The farmer has, let us say, an orchard with 100 grapefruit trees, which grow 100 grapefruit each. So he has 10,000 grapefruits to tithe. The Torah assures us that he must separate Terumah first, an undefined amount to give to a Kohen (Deut. 18:4). An ordinary farmer, not generous, not stingy, according to the Mishnah, usually would give 2 percent (Terumah 4:3). So our average hero gives 200 grapefruit.
Then he has to give the First Tithe, 10 percent of what remains, to a Levi; so he obediently donates 980 grapefruit (Numbers 18:24). These taxes support the teachers and religious functionaries. That leaves him with 8,820 grapefruit.
Finally, our hero can take care of his Second Tithe, the 10 percent for eating in Jerusalem; if I have figured this out right, that’s 882 grapefruit.
Which our hero carts up to Jerusalem to eat there. A lot of grapefruit. He cannot eat all those grapefruit himself, his hosts cannot put up with him indefinitely, he has an orchard to tend back home.
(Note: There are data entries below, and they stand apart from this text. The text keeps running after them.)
(** [bgp.go]. *)
Record BGPNeighborMod : Type := {
  bgp_IPaddress : string;
  bgp_RemoteAs : Z;
  bgp_RemotePort : Z;
  bgp_SetMultiHop : bool
}.
#[global] Instance bgp_neighbor_mod_value : GoValue BGPNeighborMod := {|
  go_zero := {| bgp_IPaddress := ""; bgp_RemoteAs := 0; bgp_RemotePort := 0;
                bgp_SetMultiHop := false |};
  go_into strict old := decode_struct strict
    ["ipAddress"; "remoteAs"; "remotePort"; "setMultiHop"] old (fun ms =>
    x0 ← field strict ms "ipAddress" (bgp_IPaddress old);
    x1 ← field strict ms "remoteAs" (bgp_RemoteAs old);
    x2 ← field strict ms "remotePort" (bgp_RemotePort old);
    x3 ← field strict ms "setMultiHop" (bgp_SetMultiHop old);
    Some {| bgp_IPaddress := x0; bgp_RemoteAs := x1; bgp_RemotePort := x2; bgp_SetMultiHop := x3 |}) |}.
Definition bgp_neighbor_mod_json (r : BGPNeighborMod) : gojson :=
  GObj [("ipAddress", GStr (bgp_IPaddress r));
        ("remoteAs", GInt (bgp_RemoteAs r));
        ("remotePort", GInt (bgp_RemotePort r));
        ("setMultiHop", GBool (bgp_SetMultiHop r))].

Record BGPNeighborEntry : Type := {
  bge_IPaddress : string;
  bge_State : string;
  bge_RemoteAs : Z;
  bge_UpDownTime : string
}.
#[global] Instance bgp_neighbor_entry_value : GoValue BGPNeighborEntry := {|
  go_zero := {| bge_IPaddress := ""; bge_State := ""; bge_RemoteAs := 0; bge_UpDownTime := "" |};
  go_into strict old := decode_struct strict
    ["ipAddress"; "state"; "remoteAs"; "updowntime"] old (fun ms =>
    x0 ← field strict ms "ipAddress" (bge_IPaddress old);
    x1 ← field strict ms "state" (bge_State old);
    x2 ← field strict ms "remoteAs" (bge_RemoteAs old);
    x3 ← field strict ms "updowntime" (bge_UpDownTime old);
    Some {| bge_IPaddress := x0; bge_State := x1; bge_RemoteAs := x2; bge_UpDownTime := x3 |}) |}.
Definition bgp_neighbor_entry_json (r : BGPNeighborEntry) : gojson :=
  GObj [("ipAddress", GStr (bge_IPaddress r));
        ("state", GStr (bge_State r));
        ("remoteAs", GInt (bge_RemoteAs r));
        ("updowntime", GStr (bge_UpDownTime r))].

Record BGPNeighborModGet : Type := {
  bgg_BGPAttr : option (list BGPNeighborEntry)
}.
#[global] Instance bgp_neighbor_mod_get_value : GoValue BGPNeighborModGet := {|
  go_zero := {| bgg_BGPAttr := None |};
  go_into strict old := decode_struct strict
    ["bgpNeiAttr"] old (fun ms =>
    x0 ← field strict ms "bgpNeiAttr" (bgg_BGPAttr old);
    Some {| bgg_BGPAttr := x0 |}) |}.
Definition bgp_neighbor_mod_get_json (r : BGPNeighborModGet) : gojson :=
  GObj [("bgpNeiAttr", slice_json bgp_neighbor_entry_json (bgg_BGPAttr r))].

(** [endpoint.go]. *)
Record EndPointMod : Type := {
  epm_HostName : string;
  epm_Name : string;
  epm_InActTries : Z;
  epm_ProbeType : string;
  epm_ProbeReq : string;
  epm_ProbeResp : string;
  epm_ProbeDuration : uint32;
  epm_ProbePort : uint16
}.
#[global] Instance end_point_mod_value : GoValue EndPointMod := {|
  go_zero := {| epm_HostName := ""; epm_Name := ""; epm_InActTries := 0; epm_ProbeType := "";
                epm_ProbeReq := ""; epm_ProbeResp := ""; epm_ProbeDuration := U32 0;
                epm_ProbePort := U16 0 |};
  go_into strict old := decode_struct strict
    ["hostName"; "name"; "inactiveReTries"; "probeType"; "probeReq"; "probeResp";
     "probeDuration"; "probePort"] old (fun ms =>
    x0 ← field strict ms "hostName" (epm_HostName old);
    x1 ← field strict ms "name" (epm_Name old);
    x2 ← field strict ms "inactiveReTries" (epm_InActTries old);
    x3 ← field strict ms "probeType" (epm_ProbeType old);
    x4 ← field strict ms "probeReq" (epm_ProbeReq old);
    x5 ← field strict ms "probeResp" (epm_ProbeResp old);
    x6 ← field strict ms "probeDuration" (epm_ProbeDuration old);
    x7 ← field strict ms "probePort" (epm_ProbePort old);
    Some {| epm_HostName := x0; epm_Name := x1; epm_InActTries := x2; epm_ProbeType := x3;
            epm_ProbeReq := x4; epm_ProbeResp := x5; epm_ProbeDuration := x6;
            epm_ProbePort := x7 |}) |}.
Definition end_point_mod_json (r : EndPointMod) : gojson :=
  GObj [("hostName", GStr (epm_HostName r));
        ("name", GStr (epm_Name r));
        ("inactiveReTries", GInt (epm_InActTries r));
        ("probeType", GStr (epm_ProbeType r));
        ("probeReq", GStr (epm_ProbeReq r));
        ("probeResp", GStr (epm_ProbeResp r));
        ("probeDuration", uint32_json (epm_ProbeDuration r));
        ("probePort", uint16_json (epm_ProbePort r))].

Record EndPointGetEntry : Type := {
  epe_HostName : string;
  epe_Name : string;
  epe_InActTries : Z;
  epe_ProbeType : string;
  epe_ProbeReq : string;
  epe_ProbeResp : string;
  epe_ProbeDuration : uint32;
  epe_ProbePort : uint16;
  epe_MinDelay : string;
  epe_AvgDelay : string;
  epe_MaxDelay : string;
  epe_CurrState : string
}.
#[global] Instance end_point_get_entry_value : GoValue EndPointGetEntry := {|
  go_zero := {| epe_HostName := ""; epe_Name := ""; epe_InActTries := 0; epe_ProbeType := "";
                epe_ProbeReq := ""; epe_ProbeResp := ""; epe_ProbeDuration := U32 0;
                epe_ProbePort := U16 0; epe_MinDelay := ""; epe_AvgDelay := "";
                epe_MaxDelay := ""; epe_CurrState := "" |};
  go_into strict old := decode_struct strict
    ["hostName"; "name"; "inactiveReTries"; "probeType"; "probeReq"; "probeResp";
     "probeDuration"; "probePort"; "minDelay"; "avgDelay"; "maxDelay"; "currState"] old (fun ms =>
    x0 ← field strict ms "hostName" (epe_HostName old);
    x1 ← field strict ms "name" (epe_Name old);
    x2 ← field strict ms "inactiveReTries" (epe_InActTries old);
    x3 ← field strict ms "probeType" (epe_ProbeType old);
    x4 ← field strict ms "probeReq" (epe_ProbeReq old);
    x5 ← field strict ms "probeResp" (epe_ProbeResp old);
    x6 ← field strict ms "probeDuration" (epe_ProbeDuration old);
    x7 ← field strict ms "probePort" (epe_ProbePort old);
    x8 ← field strict ms "minDelay" (epe_MinDelay old);
    x9 ← field strict ms "avgDelay" (epe_AvgDelay old);
    x10 ← field strict ms "maxDelay" (epe_MaxDelay old);
    x11 ← field strict ms "currState" (epe_CurrState old);
    Some {| epe_HostName := x0; epe_Name := x1; epe_InActTries := x2; epe_ProbeType := x3;
            epe_ProbeReq := x4; epe_ProbeResp := x5; epe_ProbeDuration := x6;
            epe_ProbePort := x7; epe_MinDelay := x8; epe_AvgDelay := x9; epe_MaxDelay := x10;
            epe_CurrState := x11 |}) |}.
Definition end_point_get_entry_json (r : EndPointGetEntry) : gojson :=
  GObj [("hostName", GStr (epe_HostName r));
        ("name", GStr (epe_Name r));
        ("inactiveReTries", GInt (epe_InActTries r));
        ("probeType", GStr (epe_ProbeType r));
        ("probeReq", GStr (epe_ProbeReq r));
        ("probeResp", GStr (epe_ProbeResp r));
        ("probeDuration", uint32_json (epe_ProbeDuration r));
        ("probePort", uint16_json (epe_ProbePort r));
        ("minDelay", GStr (epe_MinDelay r));
        ("avgDelay", GStr (epe_AvgDelay r));
        ("maxDelay", GStr (epe_MaxDelay r));
        ("currState", GStr (epe_CurrState r))].

Record EPInformationGet : Type := {
  epg_EPInfo : option (list EndPointGetEntry)
}.
#[global] Instance ep_information_get_value : GoValue EPInformationGet := {|
  go_zero := {| epg_EPInfo := None |};
  go_into strict old := decode_struct strict
    ["Attr"] old (fun ms =>
    x0 ← field strict ms "Attr" (epg_EPInfo old);
    Some {| epg_EPInfo := x0 |}) |}.
Definition ep_information_get_json (r : EPInformationGet) : gojson :=
  GObj [("Attr", slice_json end_point_get_entry_json (epg_EPInfo r))].

Record EPConfig : Type := {
  epc_EPInfo : option (list EndPointMod)
}.
#[global] Instance ep_config_value : GoValue EPConfig := {|
  go_zero := {| epc_EPInfo := None |};
  go_into strict old := decode_struct strict
    ["Attr"] old (fun ms =>
    x0 ← field strict ms "Attr" (epc_EPInfo old);
    Some {| epc_EPInfo := x0 |}) |}.
Definition ep_config_json (r : EPConfig) : gojson :=
  GObj [("Attr", slice_json end_point_mod_json (epc_EPInfo r))].

(** [fdb.go]. *)
Record FDBMod : Type := {
  fdb_Dev : string;
  fdb_MacAddress : string
}.
#[global] Instance fdb_mod_value : GoValue FDBMod := {|
  go_zero := {| fdb_Dev := ""; fdb_MacAddress := "" |};
  go_into strict old := decode_struct strict
    ["dev"; "macAddress"] old (fun ms =>
    x0 ← field strict ms "dev" (fdb_Dev old);
    x1 ← field strict ms "macAddress" (fdb_MacAddress old);
    Some {| fdb_Dev := x0; fdb_MacAddress := x1 |}) |}.
Definition fdb_mod_json (r : FDBMod) : gojson :=
  GObj [("dev", GStr (fdb_Dev r));
        ("macAddress", GStr (fdb_MacAddress r))].

Record FDBModGet : Type := {
  fdg_FdbAttr : option (list FDBMod)
}.
#[global] Instance fdb_mod_get_value : GoValue FDBModGet := {|
  go_zero := {| fdg_FdbAttr := None |};
  go_into strict old := decode_struct strict
    ["fdbAttr"] old (fun ms =>
    x0 ← field strict ms "fdbAttr" (fdg_FdbAttr old);
    Some {| fdg_FdbAttr := x0 |}) |}.
Definition fdb_mod_get_json (r : FDBModGet) : gojson :=
  GObj [("fdbAttr", slice_json fdb_mod_json (fdg_FdbAttr r))].

(** [firewall.go]. *)
Record FwOptArg : Type := {
  fwo_Drop : bool;
  fwo_Trap : bool;
  fwo_Rdr : bool;
  fwo_RdrPort : string;
  fwo_Allow : bool;
  fwo_Mark : uint32;
  fwo_Record : bool;
  fwo_DoSnat : bool;
  fwo_ToIP : string;
  fwo_ToPort : uint16;
  fwo_OnDefault : bool;
  fwo_Counter : string
}.
#[global] Instance fw_opt_arg_value : GoValue FwOptArg := {|
  go_zero := {| fwo_Drop := false; fwo_Trap := false; fwo_Rdr := false; fwo_RdrPort := "";
                fwo_Allow := false; fwo_Mark := U32 0; fwo_Record := false; fwo_DoSnat := false;
                fwo_ToIP := ""; fwo_ToPort := U16 0; fwo_OnDefault := false; fwo_Counter := "" |};
  go_into strict old := decode_struct strict
    ["drop"; "trap"; "redirect"; "redirectPortName"; "allow"; "fwMark"; "record"; "doSnat";
     "toIP"; "toPort"; "onDefault"; "counter"] old (fun ms =>
    x0 ← field strict ms "drop" (fwo_Drop old);
    x1 ← field strict ms "trap" (fwo_Trap old);
    x2 ← field strict ms "redirect" (fwo_Rdr old);
    x3 ← field strict ms "redirectPortName" (fwo_RdrPort old);
    x4 ← field strict ms "allow" (fwo_Allow old);
    x5 ← field strict ms "fwMark" (fwo_Mark old);
    x6 ← field strict ms "record" (fwo_Record old);
    x7 ← field strict ms "doSnat" (fwo_DoSnat old);
    x8 ← field strict ms "toIP" (fwo_ToIP old);
    x9 ← field strict ms "toPort" (fwo_ToPort old);
    x10 ← field strict ms "onDefault" (fwo_OnDefault old);
    x11 ← field strict ms "counter" (fwo_Counter old);
    Some {| fwo_Drop := x0; fwo_Trap := x1; fwo_Rdr := x2; fwo_RdrPort := x3; fwo_Allow := x4;
            fwo_Mark := x5; fwo_Record := x6; fwo_DoSnat := x7; fwo_ToIP := x8;
            fwo_ToPort := x9; fwo_OnDefault := x10; fwo_Counter := x11 |}) |}.
Definition fw_opt_arg_json (r : FwOptArg) : gojson :=
  GObj [("drop", GBool (fwo_Drop r));
        ("trap", GBool (fwo_Trap r));
        ("redirect", GBool (fwo_Rdr r));
        ("redirectPortName", GStr (fwo_RdrPort r));
        ("allow", GBool (fwo_Allow r));
        ("fwMark", uint32_json (fwo_Mark r));
        ("record", GBool (fwo_Record r));
        ("doSnat", GBool (fwo_DoSnat r));
        ("toIP", GStr (fwo_ToIP r));
        ("toPort", uint16_json (fwo_ToPort r));
        ("onDefault", GBool (fwo_OnDefault r));
        ("counter", GStr (fwo_Counter r))].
So he hoists an invitation flag in front, to let people know that they should feel welcome. Dozens of guests, strangers, poor people, come and eat his grapefruit. The more guests arrive, the happier our farmer feels. Soon he can go home.
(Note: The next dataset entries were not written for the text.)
(* ===== verification/DeleteCmds.v ===== *)
(** * The delete commands: [cmd/delete]

    Each command with the validation of its arguments, in the order of the
    code: some make the client before they look at the arguments. *)
From S2P Require Import Prelude GoStrings GoNet Json JsonPrint World Errors Exitcode.
From S2P Require Import Rest FeatureGate Commands.

(** The first argument, a number. *)
Definition integer_arg (args : list string) : check :=
  with_arg args 0 Crashed (fun a =>
    match atoi a with
    | Some _ => Passed
    | None => Refused (atoi_error a)
    end).

(** What is said of more arguments than [n]. *)
Definition too_many (args : list string) (n : nat) (text : string) : IO unit :=
  if (n <? length args)%nat then say (text +:+ nl) else mret tt.

Section Commands.
Context `{GoLib}.
Variable restOptions : RESTOptions.

(** The old commands end alike. *)
Definition delete_old (op failure : string) (api : CommonAPI) : IO outcome :=
  answered (bracket failure) (Delete api) (resource_answer true restOptions op).
(* ===== verification/CreateProps.v ===== *)
(** * What the create commands ask of the gateway *)
From S2P Require Import Prelude GoStrings GoNet Json JsonPrint Fields World Errors Exitcode.
From S2P Require Import Rest Requests FeatureGate Commands Plans NetModel CreateCmds.

(* ------------------------------------------------------------------ *)
(** ** The plans                                                       *)
(* ------------------------------------------------------------------ *)

Definition one_post (ok : list Z) (api : LoxiClient -> CommonAPI) (doc : gojson) : asked :=
  {| as_method := "POST"; as_api := api; as_body := Some (encode doc); as_ok := ok; as_feature := false |}.

Definition posts (api : LoxiClient -> CommonAPI) (doc : gojson) : plan := Asks (one_post [200%Z] api doc).
Definition registers (api : LoxiClient -> CommonAPI) (doc : gojson) : plan :=
  Asks (one_post [200; 201]%Z api doc).

(** A document for the collection of a path, or arguments that give none. *)
Definition posting (path : string) (doc : option gojson) : plan :=
  match doc with Some d => posts (at_path path) d | None => Refuses end.

Definition provided (b : bool) (doc : gojson) : option gojson := if b then Some doc else None.

(* ------------------------------------------------------------------ *)
(** ** The documents                                                   *)
(* ------------------------------------------------------------------ *)

(** What each command makes of its arguments and flags, member by member; [None]
    is what it refuses. *)

Definition bfd_doc (o : BFDSessionInfo) (args : list string) : option gojson :=
  match args with
  | [ip] => provided (is_ip ip) (GObj
      [("instance", GStr (bfd_Instance o)); ("remoteIp", GStr ip); ("sourceIp", GStr (bfd_SourceIP o));
       ("port", GInt (u16 (bfd_Port o))); ("interval", GInt (u64 (bfd_Interval o)));
       ("retryCount", GInt (u8 (bfd_RetryCount o))); ("state", GStr (bfd_State o))])
  | _ => None
  end.

Definition bgp_doc (o : CreateBGPNeighborOptions) (args : list string) : option gojson :=
  match args with
  | [ip; asn] =>
      n ← atoi asn;
      provided (is_ip ip) (GObj
        [("ipAddress", GStr ip); ("remoteAs", GInt n);
         ("remotePort", GInt (if bool_decide (u8 (cb_RemotePort o) = 179%Z) then 0 else u8 (cb_RemotePort o)));
         ("setMultiHop", GBool (cb_SetMultiHtop o))])
  | _ => None
  end.

Definition endpoint_doc (o : CreateEndPointOptions) (args : list string) : option gojson :=
  match args with
  | host :: _ =>
      provided (is_ip host && probe_fits (ce_ProbeType o) (ce_ProbePort o)
                && (ce_ProbeDuration o <=? 86400)%Z) (GObj
        [("hostName", GStr host); ("name", GStr (ce_Name o)); ("inactiveReTries", GInt (ce_ProbeReTries o));
         ("probeType", GStr (ce_ProbeType o)); ("probeReq", GStr (ce_ProbeReq o));
         ("probeResp", GStr (ce_ProbeResp o)); ("probeDuration", GInt (ce_ProbeDuration o mod 4294967296));
         ("probePort", GInt (ce_ProbePort o mod 65536))])
  | [] => None
  end.

Definition fdb_doc (args : list string) : option gojson :=
  match args with
  | [mac; dev] => provided (is_mac mac) (GObj [("dev", GStr dev); ("macAddress", GStr mac)])
  | _ => None
  end.

Definition address_doc (args : list string) : option gojson :=
  match args with
  | [net; dev] => provided (is_cidr net) (GObj [("dev", GStr dev); ("ipAddress", GStr net)])
  | _ => None
  end.

Definition neighbor_doc (mac : string) (args : list string) : option gojson :=
  match args with
  | ip :: dev :: _ =>
      provided ((length args <=? 4)%nat && is_ip ip)
        (GObj [("dev", GStr dev); ("ipAddress", GStr ip); ("macAddress", GStr mac)])
  | _ => None
  end.

Definition route_doc (proto : string) (args : list string) : option gojson :=
  match args with
  | net :: gateway :: _ =>
      provided ((length args <=? 3)%nat && is_cidr net && is_ip gateway) (GObj
        [("flags", GStr ""); ("gateway", GStr gateway); ("destinationIPNet", GStr net);
         ("hardwareMark", GInt 0); ("statistic", GObj [("bytes", GInt 0); ("packets", GInt 0)]);
         ("protocol", GStr (if bool_decide (proto = "static") then "static" else ""))])
  | _ => None
  end.
(* ===== verification/Netlink.v ===== *)
(** * The inventory of the host's network: [cmd/get/get_netlink.go]

    Links, addresses, neighbors and static routes are written twice: as a
    script of commands into one file, and as a directory for each interface
    that [apply] reads again.  Package [netlink] is the world's; the slices of
    hardware addresses may end in a panic. *)
From S2P Require Import Prelude GoStrings GoNet Json World Commands NetModel ApplyText.
From S2P Require Import Errors.

Definition IF_OPER_UP : Z := 6.
Definition NUD_PERMANENT : Z := 128.
Definition FAMILY_ALL : Z := 0.
Definition AF_INET : Z := 2.
Definition AF_BRIDGE : Z := 7.

(** [copy(mac[:], addr[:6])]. *)
Definition first_six (a : hardware_addr) : option (list Z) :=
  let l := ha_bytes a ++ ha_spare a in
  if (length l <? 6)%nat then None else Some (take 6 l).

(** [net.HardwareAddr.String]. *)
Definition mac_text (mac : list Z) : string := join ":" (hex_byte <$> mac).

Definition is_bridge (l : link) : bool := match ln_Kind l with LinkBridge => true | _ => false end.
Definition is_bond (l : link) : bool := match ln_Kind l with LinkBond _ _ => true | _ => false end.
Definition is_vxlan (l : link) : bool := match ln_Kind l with LinkVxlan _ _ _ => true | _ => false end.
Of course, in the biblical period the orchard would not have grown grapefruit, which seem to have mutated from a fruit called the pomelo in the early 1800s.
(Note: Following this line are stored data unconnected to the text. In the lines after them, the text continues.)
(** [sni.go]. *)
Record SNICertificateItem : Type := {
  sni_Hostname : string;
  sni_CertPath : string;
  sni_RefCount : Z
}.
#[global] Instance sni_certificate_item_value : GoValue SNICertificateItem := {|
  go_zero := {| sni_Hostname := ""; sni_CertPath := ""; sni_RefCount := 0 |};
  go_into strict old := decode_struct strict
    ["hostname"; "certPath"; "refCount"] old (fun ms =>
    x0 ← field strict ms "hostname" (sni_Hostname old);
    x1 ← field strict ms "certPath" (sni_CertPath old);
    x2 ← field strict ms "refCount" (sni_RefCount old);
    Some {| sni_Hostname := x0; sni_CertPath := x1; sni_RefCount := x2 |}) |}.
Definition sni_certificate_item_json (r : SNICertificateItem) : gojson :=
  GObj [("hostname", GStr (sni_Hostname r));
        ("certPath", GStr (sni_CertPath r));
        ("refCount", GInt (sni_RefCount r))].

Record SNICertificateListResponse : Type := {
  snl_Certificates : option (list SNICertificateItem);
  snl_TotalCertificates : Z
}.
#[global] Instance sni_certificate_list_response_value : GoValue SNICertificateListResponse := {|
  go_zero := {| snl_Certificates := None; snl_TotalCertificates := 0 |};
  go_into strict old := decode_struct strict
    ["certificates"; "totalCertificates"] old (fun ms =>
    x0 ← field strict ms "certificates" (snl_Certificates old);
    x1 ← field strict ms "totalCertificates" (snl_TotalCertificates old);
    Some {| snl_Certificates := x0; snl_TotalCertificates := x1 |}) |}.
Definition sni_certificate_list_response_json (r : SNICertificateListResponse) : gojson :=
  GObj [("certificates", slice_json sni_certificate_item_json (snl_Certificates r));
        ("totalCertificates", GInt (snl_TotalCertificates r))].

(** [metrics.go]. *)
Record MetricsConfig : Type := {
  mtc_Prometheus : bool
}.
#[global] Instance metrics_config_value : GoValue MetricsConfig := {|
  go_zero := {| mtc_Prometheus := false |};
  go_into strict old := decode_struct strict
    ["prometheus"] old (fun ms =>
    x0 ← field strict ms "prometheus" (mtc_Prometheus old);
    Some {| mtc_Prometheus := x0 |}) |}.
Definition metrics_config_json (r : MetricsConfig) : gojson :=
  GObj [("prometheus", GBool (mtc_Prometheus r))].

(** [login.go]. *)
Record LoginModel : Type := {
  lgm_Username : string;
  lgm_Password : string
}.
Definition login_model_json (r : LoginModel) : gojson :=
  GObj [("username", GStr (lgm_Username r));
        ("password", GStr (lgm_Password r))].

Record TokenModel : Type := {
  tkm_Token : string;
  tkm_RefreshToken : string
}.
#[global] Instance token_model_value : GoValue TokenModel := {|
  go_zero := {| tkm_Token := ""; tkm_RefreshToken := "" |};
  go_into strict old := decode_struct strict
    ["token"; "refreshtoken"] old (fun ms =>
    x0 ← field strict ms "token" (tkm_Token old);
    x1 ← field strict ms "refreshtoken" (tkm_RefreshToken old);
    Some {| tkm_Token := x0; tkm_RefreshToken := x1 |}) |}.
Definition token_model_json (r : TokenModel) : gojson :=
  GObj [("token", GStr (tkm_Token r));
        ("refreshtoken", GStr (tkm_RefreshToken r))].

(** [param.go]. *)
Record ParamDump : Type := {
  prd_LogLevel : string
}.
#[global] Instance param_dump_value : GoValue ParamDump := {|
  go_zero := {| prd_LogLevel := "" |};
  go_into strict old := decode_struct strict
    ["logLevel"] old (fun ms =>
    x0 ← field strict ms "logLevel" (prd_LogLevel old);
    Some {| prd_LogLevel := x0 |}) |}.
Definition param_dump_json (r : ParamDump) : gojson :=
  GObj [("logLevel", GStr (prd_LogLevel r))].

(** [pii.go]. *)
Record PIIEnableRequest : Type := {
  pie_Enabled : bool
}.
Definition pii_enable_request_json (r : PIIEnableRequest) : gojson :=
  GObj [("enabled", GBool (pie_Enabled r))].

Record PIIConfigEntry : Type := {
  pic_Mode : option string;
  pic_Direction : option string;
  pic_FailMode : option string;
  pic_ScanMode : option string;
  pic_AnalyzerURL : option string;
  pic_AnonymizerURL : option string;
  pic_ScoreThreshold : option float64;
  pic_TimeoutMs : option Z;
  pic_MaxBodySize : option Z;
  pic_MinBodySize : option Z;
  pic_EnableV2 : option bool;
  pic_DefaultOper : option string;
  pic_EncryptionKey : option string;
  pic_BatchSize : option Z
}.
Definition pii_config_entry_json (r : PIIConfigEntry) : gojson :=
  GObj (omit_nil "mode" GStr (pic_Mode r)
        ++ omit_nil "direction" GStr (pic_Direction r)
        ++ omit_nil "fail_mode" GStr (pic_FailMode r)
        ++ omit_nil "scan_mode" GStr (pic_ScanMode r)
        ++ omit_nil "analyzer_url" GStr (pic_AnalyzerURL r)
        ++ omit_nil "anonymizer_url" GStr (pic_AnonymizerURL r)
        ++ omit_nil "score_threshold" float64_json (pic_ScoreThreshold r)
        ++ omit_nil "timeout_ms" GInt (pic_TimeoutMs r)
        ++ omit_nil "max_body_size" GInt (pic_MaxBodySize r)
        ++ omit_nil "min_body_size" GInt (pic_MinBodySize r)
        ++ omit_nil "enable_v2" GBool (pic_EnableV2 r)
        ++ omit_nil "default_operator" GStr (pic_DefaultOper r)
        ++ omit_nil "encryption_key" GStr (pic_EncryptionKey r)
        ++ omit_nil "batch_size" GInt (pic_BatchSize r)).

Record PIIURLPattern : Type := {
  piu_Pattern : string;
  piu_IsExclude : bool
}.
Definition piiurl_pattern_json (r : PIIURLPattern) : gojson :=
  GObj [("pattern", GStr (piu_Pattern r));
        ("is_exclude", GBool (piu_IsExclude r))].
The farmer fulfills the Second Tithe as he eats his own produce in Jerusalem. He probably brings his Second Tithe to Jerusalem when he comes up for the pilgrimage festival, which he has to do anyway (Deut 16:16). But if he has any substantial crop, he needs help in eating it. Poor people from all over the country go up to Jerusalem to share in the bounty.
So too, the other commandments of our reading: Remission of debt, loans to the poor, generous gifts when one sets a Hebrew slave free, all have to do with protecting the needy, keeping them part of our society. So too, the commandment to rejoice on Shavuot, “you, and your son, and your daughter, and your male slave and your female slave, and the Levite in your gate, and the stranger, and the orphan and the widow who are among you…” (Deut. 16:11).
The Second Tithe, often brought along with the pilgrimage festival, reinforces a message of the festival: Enabling the poor to rejoice “among you.” And we, without farms in Israel, without First and Second Tithes, need to find ways to include the poor with us as we celebrate Shavuot.